[[ PROVIDED MATERIAL open ]]
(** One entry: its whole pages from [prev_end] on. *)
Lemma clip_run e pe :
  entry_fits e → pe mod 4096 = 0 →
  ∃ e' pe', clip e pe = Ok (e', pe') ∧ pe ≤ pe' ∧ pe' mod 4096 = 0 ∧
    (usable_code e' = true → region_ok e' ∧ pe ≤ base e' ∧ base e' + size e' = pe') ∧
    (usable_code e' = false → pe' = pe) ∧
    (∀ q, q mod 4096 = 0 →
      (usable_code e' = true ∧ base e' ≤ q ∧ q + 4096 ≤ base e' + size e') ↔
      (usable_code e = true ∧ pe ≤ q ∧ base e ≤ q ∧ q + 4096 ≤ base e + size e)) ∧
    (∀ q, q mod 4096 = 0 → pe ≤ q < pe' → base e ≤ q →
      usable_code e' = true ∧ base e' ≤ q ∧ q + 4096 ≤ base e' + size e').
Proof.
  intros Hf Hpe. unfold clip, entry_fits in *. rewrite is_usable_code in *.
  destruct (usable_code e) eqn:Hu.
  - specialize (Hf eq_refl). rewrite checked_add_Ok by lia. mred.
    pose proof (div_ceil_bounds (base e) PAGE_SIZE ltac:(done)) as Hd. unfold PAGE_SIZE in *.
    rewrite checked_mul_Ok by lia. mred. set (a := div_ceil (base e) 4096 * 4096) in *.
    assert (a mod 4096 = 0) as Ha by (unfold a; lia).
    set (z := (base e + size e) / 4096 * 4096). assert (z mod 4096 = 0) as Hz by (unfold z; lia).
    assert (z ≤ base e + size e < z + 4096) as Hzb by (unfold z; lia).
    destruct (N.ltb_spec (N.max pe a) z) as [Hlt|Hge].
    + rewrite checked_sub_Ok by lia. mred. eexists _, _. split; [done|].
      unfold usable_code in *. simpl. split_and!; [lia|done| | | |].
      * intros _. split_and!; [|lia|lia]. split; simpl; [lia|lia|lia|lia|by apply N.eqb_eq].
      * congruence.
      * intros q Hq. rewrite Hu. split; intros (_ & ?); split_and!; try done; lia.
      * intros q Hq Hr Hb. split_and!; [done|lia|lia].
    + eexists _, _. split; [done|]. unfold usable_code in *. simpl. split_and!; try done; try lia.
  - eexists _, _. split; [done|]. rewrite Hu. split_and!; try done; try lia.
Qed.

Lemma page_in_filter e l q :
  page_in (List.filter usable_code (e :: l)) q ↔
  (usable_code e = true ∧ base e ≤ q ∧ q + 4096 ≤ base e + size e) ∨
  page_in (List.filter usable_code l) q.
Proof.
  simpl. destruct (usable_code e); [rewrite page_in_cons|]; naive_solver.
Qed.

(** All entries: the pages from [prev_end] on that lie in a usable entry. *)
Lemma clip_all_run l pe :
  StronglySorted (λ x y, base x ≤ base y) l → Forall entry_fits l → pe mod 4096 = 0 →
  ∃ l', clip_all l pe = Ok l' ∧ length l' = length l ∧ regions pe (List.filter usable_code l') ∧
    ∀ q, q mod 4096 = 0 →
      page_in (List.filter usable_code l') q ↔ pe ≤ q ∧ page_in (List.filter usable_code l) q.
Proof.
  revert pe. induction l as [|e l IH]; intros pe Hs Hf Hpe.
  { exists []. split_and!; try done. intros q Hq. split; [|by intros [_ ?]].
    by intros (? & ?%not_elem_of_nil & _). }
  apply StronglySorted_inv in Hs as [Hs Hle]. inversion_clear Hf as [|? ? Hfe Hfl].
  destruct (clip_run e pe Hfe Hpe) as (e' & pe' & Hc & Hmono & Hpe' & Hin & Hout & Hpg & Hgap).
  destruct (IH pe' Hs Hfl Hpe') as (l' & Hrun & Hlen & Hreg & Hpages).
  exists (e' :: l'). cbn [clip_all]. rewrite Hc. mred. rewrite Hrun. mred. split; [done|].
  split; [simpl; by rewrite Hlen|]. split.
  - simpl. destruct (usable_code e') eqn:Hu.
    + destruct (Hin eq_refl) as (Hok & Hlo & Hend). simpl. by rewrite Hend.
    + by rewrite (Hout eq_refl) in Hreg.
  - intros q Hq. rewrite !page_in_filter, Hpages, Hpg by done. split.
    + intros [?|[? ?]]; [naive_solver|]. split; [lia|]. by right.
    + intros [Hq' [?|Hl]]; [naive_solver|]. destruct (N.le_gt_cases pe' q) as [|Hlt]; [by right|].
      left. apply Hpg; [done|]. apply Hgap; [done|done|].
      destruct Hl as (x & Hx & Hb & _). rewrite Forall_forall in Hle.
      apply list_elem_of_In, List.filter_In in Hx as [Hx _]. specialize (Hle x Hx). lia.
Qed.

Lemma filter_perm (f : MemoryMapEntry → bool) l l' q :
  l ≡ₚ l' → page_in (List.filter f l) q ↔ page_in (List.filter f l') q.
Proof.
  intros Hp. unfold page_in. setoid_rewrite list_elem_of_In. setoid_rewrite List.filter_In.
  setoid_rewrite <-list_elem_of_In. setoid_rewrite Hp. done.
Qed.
[[ PROVIDED MATERIAL closed ]]
◆ **EXERCISE DIRECTIONS**: Those lines above that contain the string "Hrun" should be returned.

◆ **COMPLETED TASK**:
  destruct (IH pe' Hs Hfl Hpe') as (l' & Hrun & Hlen & Hreg & Hpages).
  exists (e' :: l'). cbn [clip_all]. rewrite Hc. mred. rewrite Hrun. mred. split; [done|].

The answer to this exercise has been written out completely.